ACTIVITY: The lines below starting at the line containing "(if (x =? 224)%Z" and ending at the line containing "((x - 240) * 262144" are to be repeated exactly, with both ends kept and nothing else added.

GIVEN ENTRIES:
_ _ _ _ _ _ _
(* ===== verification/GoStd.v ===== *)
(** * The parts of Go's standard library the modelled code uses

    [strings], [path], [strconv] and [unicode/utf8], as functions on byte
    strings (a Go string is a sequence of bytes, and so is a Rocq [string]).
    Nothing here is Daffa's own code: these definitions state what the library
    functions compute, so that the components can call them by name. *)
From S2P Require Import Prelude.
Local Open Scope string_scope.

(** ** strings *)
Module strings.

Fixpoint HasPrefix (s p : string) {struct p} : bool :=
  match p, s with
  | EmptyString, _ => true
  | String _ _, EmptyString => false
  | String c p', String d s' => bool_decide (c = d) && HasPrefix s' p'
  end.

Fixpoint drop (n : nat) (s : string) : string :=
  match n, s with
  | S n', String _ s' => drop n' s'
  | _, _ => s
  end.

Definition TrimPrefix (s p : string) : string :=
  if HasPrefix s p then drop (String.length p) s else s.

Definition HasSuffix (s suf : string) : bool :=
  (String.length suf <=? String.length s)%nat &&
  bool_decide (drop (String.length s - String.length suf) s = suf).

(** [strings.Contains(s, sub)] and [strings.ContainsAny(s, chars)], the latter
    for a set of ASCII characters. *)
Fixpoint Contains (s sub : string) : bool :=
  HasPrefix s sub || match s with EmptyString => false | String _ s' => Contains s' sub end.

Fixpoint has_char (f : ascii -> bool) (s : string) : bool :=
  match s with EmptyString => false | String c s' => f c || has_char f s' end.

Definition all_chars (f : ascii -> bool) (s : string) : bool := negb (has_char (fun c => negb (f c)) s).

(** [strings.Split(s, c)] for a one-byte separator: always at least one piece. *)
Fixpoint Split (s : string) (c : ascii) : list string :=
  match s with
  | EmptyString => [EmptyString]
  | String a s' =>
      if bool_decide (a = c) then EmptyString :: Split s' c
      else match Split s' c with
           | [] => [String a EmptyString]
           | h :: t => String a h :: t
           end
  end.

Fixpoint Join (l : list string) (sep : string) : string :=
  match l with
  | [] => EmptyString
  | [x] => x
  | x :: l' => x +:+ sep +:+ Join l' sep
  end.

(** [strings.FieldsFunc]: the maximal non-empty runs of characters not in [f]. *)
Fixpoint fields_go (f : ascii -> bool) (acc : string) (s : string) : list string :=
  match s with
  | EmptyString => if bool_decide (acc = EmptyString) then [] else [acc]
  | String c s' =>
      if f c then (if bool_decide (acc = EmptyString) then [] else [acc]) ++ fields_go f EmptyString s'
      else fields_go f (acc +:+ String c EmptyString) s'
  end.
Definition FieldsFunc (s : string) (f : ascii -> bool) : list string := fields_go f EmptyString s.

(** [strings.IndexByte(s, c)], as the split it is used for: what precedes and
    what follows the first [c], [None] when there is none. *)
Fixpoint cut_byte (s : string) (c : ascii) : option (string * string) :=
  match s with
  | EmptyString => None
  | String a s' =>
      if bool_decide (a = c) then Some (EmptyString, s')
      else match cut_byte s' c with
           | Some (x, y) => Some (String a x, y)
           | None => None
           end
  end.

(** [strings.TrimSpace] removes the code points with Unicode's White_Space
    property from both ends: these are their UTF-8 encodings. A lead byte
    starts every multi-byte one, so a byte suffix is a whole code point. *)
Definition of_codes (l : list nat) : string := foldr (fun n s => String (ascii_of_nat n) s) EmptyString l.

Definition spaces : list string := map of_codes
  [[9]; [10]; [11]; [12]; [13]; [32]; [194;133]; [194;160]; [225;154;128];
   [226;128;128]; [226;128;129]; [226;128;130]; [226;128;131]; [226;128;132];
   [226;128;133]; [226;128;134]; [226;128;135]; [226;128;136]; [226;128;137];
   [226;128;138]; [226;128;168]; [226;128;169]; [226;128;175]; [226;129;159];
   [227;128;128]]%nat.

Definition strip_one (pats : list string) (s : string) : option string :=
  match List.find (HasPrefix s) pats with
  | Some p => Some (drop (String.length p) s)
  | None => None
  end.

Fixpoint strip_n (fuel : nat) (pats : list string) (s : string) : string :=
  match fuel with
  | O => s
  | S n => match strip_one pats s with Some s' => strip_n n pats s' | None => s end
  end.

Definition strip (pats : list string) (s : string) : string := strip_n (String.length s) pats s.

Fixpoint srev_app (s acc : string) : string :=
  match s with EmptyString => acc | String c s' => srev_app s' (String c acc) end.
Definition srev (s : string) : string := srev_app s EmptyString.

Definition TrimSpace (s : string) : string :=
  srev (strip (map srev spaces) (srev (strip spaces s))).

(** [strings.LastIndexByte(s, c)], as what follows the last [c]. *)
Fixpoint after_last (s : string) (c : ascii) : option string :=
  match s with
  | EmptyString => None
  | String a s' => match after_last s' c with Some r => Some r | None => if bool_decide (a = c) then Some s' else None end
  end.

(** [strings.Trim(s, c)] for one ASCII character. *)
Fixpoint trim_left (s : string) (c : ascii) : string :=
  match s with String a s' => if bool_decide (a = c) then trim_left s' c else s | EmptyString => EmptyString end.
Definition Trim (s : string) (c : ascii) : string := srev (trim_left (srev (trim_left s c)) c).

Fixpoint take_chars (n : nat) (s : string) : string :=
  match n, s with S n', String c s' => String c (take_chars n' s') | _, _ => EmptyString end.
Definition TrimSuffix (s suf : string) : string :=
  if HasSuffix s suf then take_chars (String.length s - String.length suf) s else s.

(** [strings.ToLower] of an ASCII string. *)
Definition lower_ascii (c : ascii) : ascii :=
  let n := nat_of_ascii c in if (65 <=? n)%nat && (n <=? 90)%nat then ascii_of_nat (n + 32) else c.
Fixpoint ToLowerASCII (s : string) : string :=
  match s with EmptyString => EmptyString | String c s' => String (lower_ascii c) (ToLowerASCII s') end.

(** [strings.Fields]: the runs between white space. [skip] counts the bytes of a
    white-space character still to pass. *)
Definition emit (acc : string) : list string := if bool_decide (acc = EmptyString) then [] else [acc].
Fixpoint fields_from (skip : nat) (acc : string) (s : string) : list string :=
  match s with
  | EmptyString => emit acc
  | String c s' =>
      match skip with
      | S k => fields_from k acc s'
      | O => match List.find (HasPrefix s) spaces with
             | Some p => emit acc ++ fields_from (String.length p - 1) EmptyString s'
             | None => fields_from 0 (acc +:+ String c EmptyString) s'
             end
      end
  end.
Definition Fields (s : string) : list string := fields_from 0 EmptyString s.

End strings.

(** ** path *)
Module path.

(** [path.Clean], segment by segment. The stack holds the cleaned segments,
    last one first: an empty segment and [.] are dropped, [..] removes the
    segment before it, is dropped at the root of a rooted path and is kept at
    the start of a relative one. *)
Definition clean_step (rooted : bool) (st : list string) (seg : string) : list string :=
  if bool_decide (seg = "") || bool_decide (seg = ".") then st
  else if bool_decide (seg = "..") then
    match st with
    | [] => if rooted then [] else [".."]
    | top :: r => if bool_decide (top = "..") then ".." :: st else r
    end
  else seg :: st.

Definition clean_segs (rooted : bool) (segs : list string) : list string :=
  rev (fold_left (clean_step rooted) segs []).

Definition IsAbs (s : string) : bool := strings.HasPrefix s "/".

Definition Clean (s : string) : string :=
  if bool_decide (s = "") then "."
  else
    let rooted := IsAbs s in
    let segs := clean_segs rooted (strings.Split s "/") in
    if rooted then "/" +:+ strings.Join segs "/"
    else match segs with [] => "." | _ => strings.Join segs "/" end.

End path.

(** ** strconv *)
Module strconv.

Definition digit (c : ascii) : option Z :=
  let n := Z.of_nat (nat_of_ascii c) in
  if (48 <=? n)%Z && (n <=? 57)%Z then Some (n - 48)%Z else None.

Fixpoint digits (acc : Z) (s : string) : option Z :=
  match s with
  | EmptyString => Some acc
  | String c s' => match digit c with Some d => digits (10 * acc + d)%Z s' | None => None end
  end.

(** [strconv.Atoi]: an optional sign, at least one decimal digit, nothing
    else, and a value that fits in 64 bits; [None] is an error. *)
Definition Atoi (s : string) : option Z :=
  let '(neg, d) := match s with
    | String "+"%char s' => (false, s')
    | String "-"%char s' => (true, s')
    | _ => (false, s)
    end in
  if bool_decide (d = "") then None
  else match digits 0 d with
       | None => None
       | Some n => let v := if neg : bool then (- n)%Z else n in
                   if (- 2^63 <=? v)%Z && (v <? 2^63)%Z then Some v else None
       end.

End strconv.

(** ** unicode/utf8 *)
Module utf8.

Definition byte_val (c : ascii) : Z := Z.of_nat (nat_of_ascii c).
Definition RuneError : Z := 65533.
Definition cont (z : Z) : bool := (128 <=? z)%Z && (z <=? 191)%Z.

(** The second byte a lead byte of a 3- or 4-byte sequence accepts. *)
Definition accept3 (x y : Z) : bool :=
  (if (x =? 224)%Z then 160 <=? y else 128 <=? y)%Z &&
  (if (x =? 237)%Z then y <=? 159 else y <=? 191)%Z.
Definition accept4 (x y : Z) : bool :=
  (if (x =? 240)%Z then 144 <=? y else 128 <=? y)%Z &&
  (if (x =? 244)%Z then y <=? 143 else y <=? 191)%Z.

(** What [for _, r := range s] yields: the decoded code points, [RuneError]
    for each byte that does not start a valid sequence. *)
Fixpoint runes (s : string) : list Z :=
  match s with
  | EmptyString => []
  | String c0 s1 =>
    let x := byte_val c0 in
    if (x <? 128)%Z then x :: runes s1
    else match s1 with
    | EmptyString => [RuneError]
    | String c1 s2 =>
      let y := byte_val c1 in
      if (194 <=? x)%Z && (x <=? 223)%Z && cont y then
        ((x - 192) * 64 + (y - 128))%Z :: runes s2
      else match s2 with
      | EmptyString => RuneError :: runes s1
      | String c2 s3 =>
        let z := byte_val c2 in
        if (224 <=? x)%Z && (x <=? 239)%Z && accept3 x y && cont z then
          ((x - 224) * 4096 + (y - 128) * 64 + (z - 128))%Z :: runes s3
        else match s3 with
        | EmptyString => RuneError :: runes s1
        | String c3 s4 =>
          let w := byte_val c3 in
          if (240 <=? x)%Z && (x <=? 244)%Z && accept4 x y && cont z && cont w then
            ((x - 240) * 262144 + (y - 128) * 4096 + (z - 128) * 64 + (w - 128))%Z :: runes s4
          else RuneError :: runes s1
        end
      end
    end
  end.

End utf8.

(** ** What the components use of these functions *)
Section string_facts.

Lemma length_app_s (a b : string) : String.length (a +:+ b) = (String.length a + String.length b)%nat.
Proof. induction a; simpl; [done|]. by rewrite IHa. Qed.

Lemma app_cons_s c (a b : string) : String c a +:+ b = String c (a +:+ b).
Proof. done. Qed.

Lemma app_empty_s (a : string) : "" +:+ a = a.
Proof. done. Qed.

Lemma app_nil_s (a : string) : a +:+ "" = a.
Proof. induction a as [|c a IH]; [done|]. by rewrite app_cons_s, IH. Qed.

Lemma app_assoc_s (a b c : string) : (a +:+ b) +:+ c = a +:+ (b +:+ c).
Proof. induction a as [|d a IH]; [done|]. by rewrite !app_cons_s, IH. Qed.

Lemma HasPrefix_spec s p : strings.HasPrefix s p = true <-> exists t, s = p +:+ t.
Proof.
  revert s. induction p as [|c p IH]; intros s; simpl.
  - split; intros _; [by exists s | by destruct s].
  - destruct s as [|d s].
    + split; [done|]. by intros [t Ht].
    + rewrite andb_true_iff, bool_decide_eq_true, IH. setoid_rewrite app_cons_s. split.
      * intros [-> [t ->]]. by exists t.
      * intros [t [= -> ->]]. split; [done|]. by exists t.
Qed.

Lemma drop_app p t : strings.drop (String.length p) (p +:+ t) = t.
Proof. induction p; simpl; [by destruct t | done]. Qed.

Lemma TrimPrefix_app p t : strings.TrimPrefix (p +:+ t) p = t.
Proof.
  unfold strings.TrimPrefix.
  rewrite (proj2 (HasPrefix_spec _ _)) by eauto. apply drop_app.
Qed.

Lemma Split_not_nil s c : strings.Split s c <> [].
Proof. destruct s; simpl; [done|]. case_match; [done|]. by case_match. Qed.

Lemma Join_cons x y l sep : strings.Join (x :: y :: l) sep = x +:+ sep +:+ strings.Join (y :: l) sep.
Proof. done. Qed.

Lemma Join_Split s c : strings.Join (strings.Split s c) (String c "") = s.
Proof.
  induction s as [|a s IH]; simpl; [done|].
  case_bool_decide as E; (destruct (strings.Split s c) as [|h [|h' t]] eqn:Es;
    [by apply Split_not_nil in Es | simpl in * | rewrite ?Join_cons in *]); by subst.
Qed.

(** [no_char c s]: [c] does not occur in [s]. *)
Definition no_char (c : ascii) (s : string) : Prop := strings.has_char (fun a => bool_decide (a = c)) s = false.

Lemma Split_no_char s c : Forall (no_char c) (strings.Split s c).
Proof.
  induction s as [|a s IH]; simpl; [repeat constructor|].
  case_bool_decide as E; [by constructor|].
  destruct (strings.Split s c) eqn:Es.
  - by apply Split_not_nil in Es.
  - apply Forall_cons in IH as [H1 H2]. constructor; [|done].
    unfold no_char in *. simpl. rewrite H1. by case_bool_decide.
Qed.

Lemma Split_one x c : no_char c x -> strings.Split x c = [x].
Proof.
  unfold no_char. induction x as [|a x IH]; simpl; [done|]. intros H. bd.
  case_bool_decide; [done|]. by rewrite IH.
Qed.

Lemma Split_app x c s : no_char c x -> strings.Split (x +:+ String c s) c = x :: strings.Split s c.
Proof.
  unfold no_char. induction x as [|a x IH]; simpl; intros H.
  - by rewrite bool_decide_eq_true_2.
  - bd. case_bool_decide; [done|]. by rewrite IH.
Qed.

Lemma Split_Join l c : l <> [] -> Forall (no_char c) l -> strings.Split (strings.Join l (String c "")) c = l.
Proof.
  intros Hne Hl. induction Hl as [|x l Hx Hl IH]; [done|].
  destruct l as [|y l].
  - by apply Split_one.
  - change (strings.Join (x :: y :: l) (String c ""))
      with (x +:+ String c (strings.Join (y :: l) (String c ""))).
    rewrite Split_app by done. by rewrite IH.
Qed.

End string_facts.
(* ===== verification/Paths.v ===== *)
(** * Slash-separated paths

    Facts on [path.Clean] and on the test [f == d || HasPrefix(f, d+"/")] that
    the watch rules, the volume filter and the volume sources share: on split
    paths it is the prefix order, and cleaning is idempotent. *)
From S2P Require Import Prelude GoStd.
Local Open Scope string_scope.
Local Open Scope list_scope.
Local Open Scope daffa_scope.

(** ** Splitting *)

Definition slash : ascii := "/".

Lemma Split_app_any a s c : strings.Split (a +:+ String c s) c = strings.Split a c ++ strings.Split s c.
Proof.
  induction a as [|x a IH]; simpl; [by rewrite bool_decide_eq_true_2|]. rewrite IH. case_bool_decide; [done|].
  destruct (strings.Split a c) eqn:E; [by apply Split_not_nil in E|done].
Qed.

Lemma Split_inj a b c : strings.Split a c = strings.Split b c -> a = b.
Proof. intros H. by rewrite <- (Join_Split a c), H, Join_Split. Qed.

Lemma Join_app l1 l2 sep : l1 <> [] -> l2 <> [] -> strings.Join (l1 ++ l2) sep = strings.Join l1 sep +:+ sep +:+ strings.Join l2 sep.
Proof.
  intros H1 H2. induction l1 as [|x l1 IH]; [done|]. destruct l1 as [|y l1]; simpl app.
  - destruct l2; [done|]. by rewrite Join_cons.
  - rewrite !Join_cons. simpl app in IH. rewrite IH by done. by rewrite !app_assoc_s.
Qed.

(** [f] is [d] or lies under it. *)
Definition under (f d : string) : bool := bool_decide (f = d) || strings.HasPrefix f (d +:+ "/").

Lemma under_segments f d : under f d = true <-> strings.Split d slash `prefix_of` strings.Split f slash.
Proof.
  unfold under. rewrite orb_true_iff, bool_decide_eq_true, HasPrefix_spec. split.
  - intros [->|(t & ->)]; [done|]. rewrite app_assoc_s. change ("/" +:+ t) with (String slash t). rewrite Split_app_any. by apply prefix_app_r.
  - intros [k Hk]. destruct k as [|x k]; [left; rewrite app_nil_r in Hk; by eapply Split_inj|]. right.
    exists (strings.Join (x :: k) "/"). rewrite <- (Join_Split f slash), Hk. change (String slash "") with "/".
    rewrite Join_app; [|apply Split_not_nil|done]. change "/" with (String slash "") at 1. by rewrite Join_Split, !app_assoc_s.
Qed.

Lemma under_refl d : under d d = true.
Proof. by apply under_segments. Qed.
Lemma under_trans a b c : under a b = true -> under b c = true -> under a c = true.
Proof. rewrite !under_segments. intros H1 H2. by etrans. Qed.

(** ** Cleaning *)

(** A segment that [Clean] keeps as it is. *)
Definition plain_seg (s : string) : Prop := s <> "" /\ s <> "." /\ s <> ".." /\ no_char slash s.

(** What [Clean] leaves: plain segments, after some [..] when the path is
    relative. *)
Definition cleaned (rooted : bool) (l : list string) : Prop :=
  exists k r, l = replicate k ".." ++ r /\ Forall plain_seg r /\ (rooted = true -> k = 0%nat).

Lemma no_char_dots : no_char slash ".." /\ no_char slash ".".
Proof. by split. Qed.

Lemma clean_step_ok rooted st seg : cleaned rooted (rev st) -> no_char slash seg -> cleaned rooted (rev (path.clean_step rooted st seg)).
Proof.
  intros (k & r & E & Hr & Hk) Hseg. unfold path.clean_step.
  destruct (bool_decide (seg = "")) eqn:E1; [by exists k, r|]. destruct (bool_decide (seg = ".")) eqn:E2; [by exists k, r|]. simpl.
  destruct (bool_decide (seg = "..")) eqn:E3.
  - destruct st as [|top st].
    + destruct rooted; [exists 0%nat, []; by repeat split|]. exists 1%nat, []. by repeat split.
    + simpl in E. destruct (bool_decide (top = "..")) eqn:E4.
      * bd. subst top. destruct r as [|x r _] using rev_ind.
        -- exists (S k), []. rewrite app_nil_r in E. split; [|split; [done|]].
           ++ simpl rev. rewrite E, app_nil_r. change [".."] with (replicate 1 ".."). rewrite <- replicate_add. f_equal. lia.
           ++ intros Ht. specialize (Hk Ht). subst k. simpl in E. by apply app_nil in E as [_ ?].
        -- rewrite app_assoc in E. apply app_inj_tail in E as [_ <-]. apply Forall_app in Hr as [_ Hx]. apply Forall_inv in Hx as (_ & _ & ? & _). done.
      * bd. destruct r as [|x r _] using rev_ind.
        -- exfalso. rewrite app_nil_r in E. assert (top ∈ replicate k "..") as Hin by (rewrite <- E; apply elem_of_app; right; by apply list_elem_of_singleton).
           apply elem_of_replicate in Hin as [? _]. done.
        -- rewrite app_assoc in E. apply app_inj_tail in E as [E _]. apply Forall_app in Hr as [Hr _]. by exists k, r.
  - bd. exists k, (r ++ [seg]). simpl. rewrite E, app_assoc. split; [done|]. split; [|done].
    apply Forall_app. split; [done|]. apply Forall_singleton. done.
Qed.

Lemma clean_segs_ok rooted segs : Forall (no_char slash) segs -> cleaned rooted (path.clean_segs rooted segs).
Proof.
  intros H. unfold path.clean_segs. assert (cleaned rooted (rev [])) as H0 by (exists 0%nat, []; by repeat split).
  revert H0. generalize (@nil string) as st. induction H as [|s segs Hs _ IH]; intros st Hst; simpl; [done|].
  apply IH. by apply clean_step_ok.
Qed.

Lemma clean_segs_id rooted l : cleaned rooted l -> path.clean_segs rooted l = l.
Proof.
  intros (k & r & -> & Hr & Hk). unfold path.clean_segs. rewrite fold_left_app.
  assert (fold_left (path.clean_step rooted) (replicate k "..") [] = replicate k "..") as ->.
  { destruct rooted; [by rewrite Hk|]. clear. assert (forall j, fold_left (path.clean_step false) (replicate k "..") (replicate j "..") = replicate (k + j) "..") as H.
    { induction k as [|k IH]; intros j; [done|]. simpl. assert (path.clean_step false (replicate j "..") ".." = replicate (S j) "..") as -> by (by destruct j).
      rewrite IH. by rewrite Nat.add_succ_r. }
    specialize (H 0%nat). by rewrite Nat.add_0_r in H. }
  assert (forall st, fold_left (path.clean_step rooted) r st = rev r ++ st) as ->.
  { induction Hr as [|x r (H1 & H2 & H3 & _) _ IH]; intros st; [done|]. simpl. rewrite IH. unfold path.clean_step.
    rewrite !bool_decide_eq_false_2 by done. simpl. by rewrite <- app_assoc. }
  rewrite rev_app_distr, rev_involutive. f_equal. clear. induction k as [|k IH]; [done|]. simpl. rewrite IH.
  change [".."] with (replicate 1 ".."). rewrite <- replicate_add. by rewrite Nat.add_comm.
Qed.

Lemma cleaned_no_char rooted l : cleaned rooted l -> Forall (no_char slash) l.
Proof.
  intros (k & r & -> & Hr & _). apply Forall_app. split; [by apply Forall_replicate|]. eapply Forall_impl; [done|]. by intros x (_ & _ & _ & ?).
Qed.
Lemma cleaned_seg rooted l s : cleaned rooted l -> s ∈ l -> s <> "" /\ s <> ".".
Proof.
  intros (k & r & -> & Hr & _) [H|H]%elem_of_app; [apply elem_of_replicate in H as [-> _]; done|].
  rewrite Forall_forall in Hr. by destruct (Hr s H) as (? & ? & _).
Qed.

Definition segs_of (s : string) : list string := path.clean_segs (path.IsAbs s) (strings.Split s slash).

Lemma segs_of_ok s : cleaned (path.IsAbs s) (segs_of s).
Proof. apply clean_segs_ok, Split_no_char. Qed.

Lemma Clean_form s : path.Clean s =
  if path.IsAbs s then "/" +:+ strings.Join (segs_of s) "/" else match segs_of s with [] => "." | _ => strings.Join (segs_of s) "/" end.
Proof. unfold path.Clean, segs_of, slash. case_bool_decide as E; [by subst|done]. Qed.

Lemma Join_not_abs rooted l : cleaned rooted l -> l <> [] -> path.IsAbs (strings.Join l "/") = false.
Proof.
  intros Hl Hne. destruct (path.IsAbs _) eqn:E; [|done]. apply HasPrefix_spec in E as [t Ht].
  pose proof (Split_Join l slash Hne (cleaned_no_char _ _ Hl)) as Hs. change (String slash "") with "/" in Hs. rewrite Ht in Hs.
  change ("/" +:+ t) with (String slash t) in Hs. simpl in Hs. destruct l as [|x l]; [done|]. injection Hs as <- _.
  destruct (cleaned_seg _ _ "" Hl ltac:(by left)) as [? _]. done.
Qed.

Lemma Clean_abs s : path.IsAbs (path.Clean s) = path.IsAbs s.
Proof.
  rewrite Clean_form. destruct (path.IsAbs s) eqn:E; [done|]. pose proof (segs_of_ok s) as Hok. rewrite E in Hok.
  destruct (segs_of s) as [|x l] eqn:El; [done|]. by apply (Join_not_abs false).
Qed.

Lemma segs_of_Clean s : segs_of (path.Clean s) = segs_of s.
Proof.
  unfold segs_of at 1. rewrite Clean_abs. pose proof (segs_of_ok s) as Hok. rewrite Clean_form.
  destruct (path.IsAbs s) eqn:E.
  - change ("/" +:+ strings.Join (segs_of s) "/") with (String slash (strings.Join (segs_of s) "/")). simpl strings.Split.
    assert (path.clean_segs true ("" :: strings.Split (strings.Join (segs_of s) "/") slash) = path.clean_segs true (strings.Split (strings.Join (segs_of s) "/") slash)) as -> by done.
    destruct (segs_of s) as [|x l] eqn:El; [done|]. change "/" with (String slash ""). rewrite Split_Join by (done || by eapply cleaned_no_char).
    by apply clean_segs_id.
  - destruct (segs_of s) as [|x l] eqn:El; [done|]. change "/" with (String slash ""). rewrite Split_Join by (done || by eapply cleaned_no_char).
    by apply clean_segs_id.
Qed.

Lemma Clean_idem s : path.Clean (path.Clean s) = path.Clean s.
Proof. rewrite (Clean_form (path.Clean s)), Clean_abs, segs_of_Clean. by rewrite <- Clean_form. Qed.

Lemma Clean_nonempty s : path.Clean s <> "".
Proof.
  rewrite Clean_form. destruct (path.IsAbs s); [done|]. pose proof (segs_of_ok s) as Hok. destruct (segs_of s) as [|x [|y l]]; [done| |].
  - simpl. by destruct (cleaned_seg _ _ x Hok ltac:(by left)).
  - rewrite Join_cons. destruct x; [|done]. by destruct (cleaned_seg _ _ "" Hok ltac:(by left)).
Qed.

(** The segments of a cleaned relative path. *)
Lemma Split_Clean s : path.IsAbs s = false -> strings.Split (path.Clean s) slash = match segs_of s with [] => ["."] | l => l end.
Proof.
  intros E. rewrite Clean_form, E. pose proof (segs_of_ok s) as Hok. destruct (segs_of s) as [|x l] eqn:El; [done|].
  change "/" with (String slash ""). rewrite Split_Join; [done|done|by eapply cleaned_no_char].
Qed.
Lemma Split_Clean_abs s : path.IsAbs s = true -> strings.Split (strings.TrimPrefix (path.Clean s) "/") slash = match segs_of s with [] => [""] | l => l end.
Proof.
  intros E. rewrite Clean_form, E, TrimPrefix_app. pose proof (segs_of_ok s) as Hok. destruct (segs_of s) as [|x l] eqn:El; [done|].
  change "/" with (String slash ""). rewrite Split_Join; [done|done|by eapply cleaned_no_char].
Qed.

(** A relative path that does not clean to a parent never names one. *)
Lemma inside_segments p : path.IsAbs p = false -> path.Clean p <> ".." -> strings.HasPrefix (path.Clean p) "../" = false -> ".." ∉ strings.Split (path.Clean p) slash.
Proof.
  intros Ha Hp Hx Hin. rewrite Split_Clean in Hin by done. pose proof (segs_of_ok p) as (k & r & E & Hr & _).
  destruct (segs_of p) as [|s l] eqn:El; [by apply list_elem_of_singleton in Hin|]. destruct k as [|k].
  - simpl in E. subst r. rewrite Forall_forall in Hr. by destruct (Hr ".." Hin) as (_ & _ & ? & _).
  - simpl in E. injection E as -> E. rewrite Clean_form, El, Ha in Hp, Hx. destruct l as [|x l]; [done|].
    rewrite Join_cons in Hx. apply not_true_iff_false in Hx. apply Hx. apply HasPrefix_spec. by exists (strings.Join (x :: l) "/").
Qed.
_ _ _ _ _ _ _
OUTPUT:
  (if (x =? 224)%Z then 160 <=? y else 128 <=? y)%Z &&
  (if (x =? 237)%Z then y <=? 159 else y <=? 191)%Z.
Definition accept4 (x y : Z) : bool :=
  (if (x =? 240)%Z then 144 <=? y else 128 <=? y)%Z &&
  (if (x =? 244)%Z then y <=? 143 else y <=? 191)%Z.

(** What [for _, r := range s] yields: the decoded code points, [RuneError]
    for each byte that does not start a valid sequence. *)
Fixpoint runes (s : string) : list Z :=
  match s with
  | EmptyString => []
  | String c0 s1 =>
    let x := byte_val c0 in
    if (x <? 128)%Z then x :: runes s1
    else match s1 with
    | EmptyString => [RuneError]
    | String c1 s2 =>
      let y := byte_val c1 in
      if (194 <=? x)%Z && (x <=? 223)%Z && cont y then
        ((x - 192) * 64 + (y - 128))%Z :: runes s2
      else match s2 with
      | EmptyString => RuneError :: runes s1
      | String c2 s3 =>
        let z := byte_val c2 in
        if (224 <=? x)%Z && (x <=? 239)%Z && accept3 x y && cont z then
          ((x - 224) * 4096 + (y - 128) * 64 + (z - 128))%Z :: runes s3
        else match s3 with
        | EmptyString => RuneError :: runes s1
        | String c3 s4 =>
          let w := byte_val c3 in
          if (240 <=? x)%Z && (x <=? 244)%Z && accept4 x y && cont z && cont w then
            ((x - 240) * 262144 + (y - 128) * 4096 + (z - 128) * 64 + (w - 128))%Z :: runes s4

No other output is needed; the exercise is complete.